In the entries that follow, the line with "row_prev_hash := row_prev_hash" opens the range and the line with "a \/ failed r." closes it; repeat that range exactly, both lines included.

----

Lemma join_tail_delimited ts ts' x y :
  (forall t t', t ∈ ts -> t' ∈ ts' -> delimited t t') ->
  (join_tail "," ts ++ String close x)%string = (join_tail "," ts' ++ String close y)%string ->
  ts = ts' /\ x = y.
Proof.
  revert ts'. induction ts as [|t ts IH]; intros [|t' ts'] Hd E; cbn [join_tail] in E;
    rewrite ?string_app_cons, ?string_app_nil, <-?string_app_assoc in E.
  - by injection E as ->.
  - by destruct Hclose; subst.
  - by destruct Hclose; subst.
  - injection E as E.
    destruct (Hd t t' ltac:(set_solver) ltac:(set_solver) _ _
      (join_tail_ends_number ts x) (join_tail_ends_number ts' y) E) as [-> E'].
    destruct (IH ts') as [-> ->]; [set_solver|done|done].
Qed.

Lemma items_delimited ts ts' x y :
  Forall is_item ts -> Forall is_item ts' ->
  (forall t t', t ∈ ts -> t' ∈ ts' -> delimited t t') ->
  (join_with "," ts ++ String close x)%string = (join_with "," ts' ++ String close y)%string ->
  ts = ts' /\ x = y.
Proof.
  intros Hi Hi' Hd E.
  assert (forall t ts z z', is_item t -> (String close z) <> (join_with "," (t :: ts) ++ z')%string) as Hno.
  { intros t ts0 z z' (a & s & -> & Ha). rewrite join_with_cons, !string_app_cons. intros [= <- _].
    destruct Hclose; subst; vm_compute in Ha; lia. }
  destruct ts as [|t ts], ts' as [|t' ts'].
  - rewrite !string_app_nil in E. by injection E as ->.
  - inversion Hi'; subst. by apply Hno in E.
  - inversion Hi; subst. symmetry in E. by apply Hno in E.
  - rewrite !join_with_cons, <-!string_app_assoc in E.
    destruct (Hd t t' ltac:(set_solver) ltac:(set_solver) _ _
      (join_tail_ends_number ts x) (join_tail_ends_number ts' y) E) as [-> E'].
    destruct (join_tail_delimited ts ts' x y) as [-> ->]; [set_solver|done|done].
Qed.
End items.

(** Two texts of which the first tells where it ends, in every context of a list. *)
Definition self_delimiting (v v' : Value.t) : Prop := forall t t' x y,
  canonical_json v = Ok t -> canonical_json v' = Ok t' ->
  (value_kind v = 3 -> ends_number x /\ ends_number y) ->
  (t ++ x)%string = (t' ++ y)%string -> t = t' /\ x = y.

Lemma is_item_canonical v t : Value.distinct_keys v -> canonical_json v = Ok t -> is_item t.
Proof.
  intros Hd Ht. destruct (canonical_head v t Hd Ht) as (a & s & -> & Hk). exists a, s. split; [done|].
  rewrite Hk. destruct v as [|[]|?|?|?|?]; simpl; lia.
Qed.

Lemma is_item_entry k v t : entry_text k v = Ok t -> is_item t.
Proof.
  intros (tk & tv & Hk & _ & ->)%entry_text_ok. destruct (to_string_quoted k) as [t Ht].
  rewrite Ht in Hk. injection Hk as <-. eexists _, _. split; [done|]. vm_compute. lia.
Qed.
(* ===== verification/AuditDb.v ===== *)
(** * The database under the audit log ([AuditLog])

    What PostgreSQL does with the calls of [AuditLog.AuditCall]: committed rows, open
    transactions, and advisory locks, which belong to sessions.  Before every call any
    sessions may die, and every call may fail, having run or not. *)

From S2P Require Import Prelude Text Nostr Json Concurrent AuditLog AuditHash AuditChain.

(** The key of a named advisory lock; a [JSONB] value as it is read back, if it is accepted. *)
Class Postgres `{SerdeNumber} := {
  hashtextextended : string -> Z;
  jsonb : Value.t -> option Value.t;
}.

(** [JSONB] keeps integers, strings and structure, in an order of its own.  (A floating-point
    number may come back as an integer.) *)
Class PostgresLaws `{Postgres} := {
  jsonb_kept v v' : jsonb v = Some v' -> Value.no_floats v = true -> Value.distinct_keys v ->
    Value.distinct_keys v' /\ Value.normalize v' = Value.normalize v;
}.

Section db.
Context `{SerdeNumber} `{!Postgres}.

Record PgWorld := {
  w_rows : gmap (Uuid * Z) Row;
  w_locks : gmap Z Session;
  w_open : gmap Session (list Row);
  w_busy : gset Session;
  w_alive : gset Session;
}.

Definition set_rows (rows : gmap (Uuid * Z) Row) w : PgWorld :=
  {| w_rows := rows; w_locks := w_locks w; w_open := w_open w; w_busy := w_busy w; w_alive := w_alive w |}.
Definition set_locks (locks : gmap Z Session) w : PgWorld :=
  {| w_rows := w_rows w; w_locks := locks; w_open := w_open w; w_busy := w_busy w; w_alive := w_alive w |}.
Definition set_open (open : gmap Session (list Row)) w : PgWorld :=
  {| w_rows := w_rows w; w_locks := w_locks w; w_open := open; w_busy := w_busy w; w_alive := w_alive w |}.
Definition set_sessions (busy alive : gset Session) w : PgWorld :=
  {| w_rows := w_rows w; w_locks := w_locks w; w_open := w_open w; w_busy := busy; w_alive := alive |}.

Definition empty_world : PgWorld :=
  {| w_rows := ∅; w_locks := ∅; w_open := ∅; w_busy := ∅; w_alive := ∅ |}.

(** A session ends: its locks are released and its transaction is undone. *)
Definition kill (s : Session) (w : PgWorld) : PgWorld :=
  {| w_rows := w_rows w; w_locks := filter (fun kv => kv.2 <> s) (w_locks w);
     w_open := delete s (w_open w); w_busy := w_busy w; w_alive := w_alive w ∖ {[s]} |}.

(** A row as it is stored: [TIMESTAMPTZ] has microseconds. *)
Definition pg_row (r : Row) : option Row :=
  d ← jsonb (row_detail r);
  Some {| row_community_id := row_community_id r; row_seq := row_seq r; row_hash := row_hash r;
          row_prev_hash := row_prev_hash r; row_action := row_action r;
          row_actor_pubkey := row_actor_pubkey r; row_object_id := row_object_id r;
          row_detail := d; row_created_at := to_storage_precision (row_created_at r) |}.

Definition row_key (r : Row) : Uuid * Z := (row_community_id r, row_seq r).

(** The constraints of the table: [PRIMARY KEY (community_id, seq)] and
    [UNIQUE (community_id, hash)]. *)
Definition PKEY : string := "audit_log_pkey".
Definition HASH_INDEX : string := "idx_audit_log_hash".

Definition violates (rows : gmap (Uuid * Z) Row) (r : Row) (constraint : string) : Prop :=
  constraint = PKEY /\ is_Some (rows !! row_key r) \/
  constraint = HASH_INDEX /\ exists n r', rows !! (row_community_id r, n) = Some r' /\ row_hash r' = row_hash r.

(** The rows a session sees: the committed ones and its own. *)
Definition visible (w : PgWorld) (s : Session) : gmap (Uuid * Z) Row :=
  foldl (fun rows r => <[row_key r := r]> rows) (w_rows w) (default [] (w_open w !! s)).

(** [ORDER BY seq DESC LIMIT 1] *)
Definition head_of (rows : gmap (Uuid * Z) Row) (c : Uuid) (head : option (Z * string)) : Prop :=
  match head with
  | Some (n, h) => (exists r, rows !! (c, n) = Some r /\ row_hash r = h) /\
      forall m, (n < m)%Z -> rows !! (c, m) = None
  | None => forall m, rows !! (c, m) = None
  end.

(** [ORDER BY seq ASC] *)
Definition selected (rows : gmap (Uuid * Z) Row) (c : Uuid) (P : Z -> Prop) (l : list Row) : Prop :=
  StronglySorted (fun a b => (row_seq a < row_seq b)%Z) l /\
  forall r, r ∈ l <-> rows !! (c, row_seq r) = Some r /\ P (row_seq r).

Definition failed {A} (r : Result A SqlxError) : Prop := exists what, r = Err (SqlxFailure what).

(** A statement that ran, whether or not its answer arrived. *)
Definition ran {A} (a : A) (r : Result A SqlxError) : Prop := r = Ok a \/ failed r.

(** What a call does.  A lock is granted when no other session has it; an insert waits for
    another transaction that has its key; a table has less than 2^62 rows. *)
Definition pg_effect (R : Type) (c : AuditCall R) (w w' : PgWorld) : R -> Prop :=
  match c in AuditCall R return R -> Prop with
  | Acquire => fun r =>
      failed r /\ w' = w \/
      exists s, s ∉ w_busy w /\ r = Ok s /\ w' = set_sessions (w_busy w ∪ {[s]}) (w_alive w ∪ {[s]}) w
  | Release s => fun _ => w' = set_sessions (w_busy w ∖ {[s]}) (w_alive w) w
  | AdvisoryLock s key => fun r =>
      failed r /\ w' = w \/
      s ∈ w_alive w /\ (forall s', w_locks w !! hashtextextended key = Some s' -> s' = s) /\
      w' = set_locks (<[hashtextextended key := s]> (w_locks w)) w /\ ran tt r
  | AdvisoryUnlock s key => fun r =>
      w' = w \/
      w_locks w !! hashtextextended key = Some s /\
      w' = set_locks (delete (hashtextextended key) (w_locks w)) w
  | Begin s => fun r =>
      failed r /\ w' = w \/ s ∈ w_alive w /\ w' = set_open (<[s := []]> (w_open w)) w /\ ran tt r
  | Rollback s => fun _ => w' = w \/ w' = set_open (delete s (w_open w)) w
  | SelectHead s c => fun r => w' = w /\
      (failed r \/ s ∈ w_alive w /\ exists head, r = Ok head /\ head_of (visible w s) c head)
  | UtcNow => fun _ => w' = w
  | Insert s row => fun r =>
      failed r /\ w' = w \/
      s ∈ w_alive w /\ (Z.of_nat (size (w_rows w)) < 2 ^ 62)%Z /\ exists pending, w_open w !! s = Some pending /\
        ((exists name, violates (visible w s) row name /\ r = Err (UniqueViolation name) /\ w' = w) \/
         exists row', pg_row row = Some row' /\ (forall name, ~ violates (visible w s) row name) /\
           (forall s' rs, s' <> s -> w_open w !! s' = Some rs -> Forall (fun r => row_key r <> row_key row) rs) /\
           w' = set_open (<[s := pending ++ [row']]> (w_open w)) w /\ ran tt r)
  | Commit s => fun r =>
      failed r /\ (w' = w \/ w' = set_open (delete s (w_open w)) w) \/
      s ∈ w_alive w /\ is_Some (w_open w !! s) /\
      w' = set_open (delete s (w_open w)) (set_rows (visible w s) w) /\ ran tt r
  | SelectRange c lo hi => fun r => w' = w /\
      (failed r \/ exists l, r = Ok l /\ selected (w_rows w) c (fun n => lo <= n <= hi)%Z l)
  | SelectFrom c lo limit => fun r => w' = w /\
      (failed r \/ exists l, r = Ok (take (Z.to_nat limit) l) /\ selected (w_rows w) c (fun n => lo <= n)%Z l)
  end.

Definition pg_answer (R : Type) (c : AuditCall R) (w w' : PgWorld) (r : R) : Prop :=
  exists dead : list Session, pg_effect R c (foldr kill w dead) w' r.

End db.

----

* [Solution to this exercise]
          row_prev_hash := row_prev_hash r; row_action := row_action r;
          row_actor_pubkey := row_actor_pubkey r; row_object_id := row_object_id r;
          row_detail := d; row_created_at := to_storage_precision (row_created_at r) |}.

Definition row_key (r : Row) : Uuid * Z := (row_community_id r, row_seq r).

(** The constraints of the table: [PRIMARY KEY (community_id, seq)] and
    [UNIQUE (community_id, hash)]. *)
Definition PKEY : string := "audit_log_pkey".
Definition HASH_INDEX : string := "idx_audit_log_hash".

Definition violates (rows : gmap (Uuid * Z) Row) (r : Row) (constraint : string) : Prop :=
  constraint = PKEY /\ is_Some (rows !! row_key r) \/
  constraint = HASH_INDEX /\ exists n r', rows !! (row_community_id r, n) = Some r' /\ row_hash r' = row_hash r.

(** The rows a session sees: the committed ones and its own. *)
Definition visible (w : PgWorld) (s : Session) : gmap (Uuid * Z) Row :=
  foldl (fun rows r => <[row_key r := r]> rows) (w_rows w) (default [] (w_open w !! s)).

(** [ORDER BY seq DESC LIMIT 1] *)
Definition head_of (rows : gmap (Uuid * Z) Row) (c : Uuid) (head : option (Z * string)) : Prop :=
  match head with
  | Some (n, h) => (exists r, rows !! (c, n) = Some r /\ row_hash r = h) /\
      forall m, (n < m)%Z -> rows !! (c, m) = None
  | None => forall m, rows !! (c, m) = None
  end.

(** [ORDER BY seq ASC] *)
Definition selected (rows : gmap (Uuid * Z) Row) (c : Uuid) (P : Z -> Prop) (l : list Row) : Prop :=
  StronglySorted (fun a b => (row_seq a < row_seq b)%Z) l /\
  forall r, r ∈ l <-> rows !! (c, row_seq r) = Some r /\ P (row_seq r).

Definition failed {A} (r : Result A SqlxError) : Prop := exists what, r = Err (SqlxFailure what).

(** A statement that ran, whether or not its answer arrived. *)
Definition ran {A} (a : A) (r : Result A SqlxError) : Prop := r = Ok a \/ failed r.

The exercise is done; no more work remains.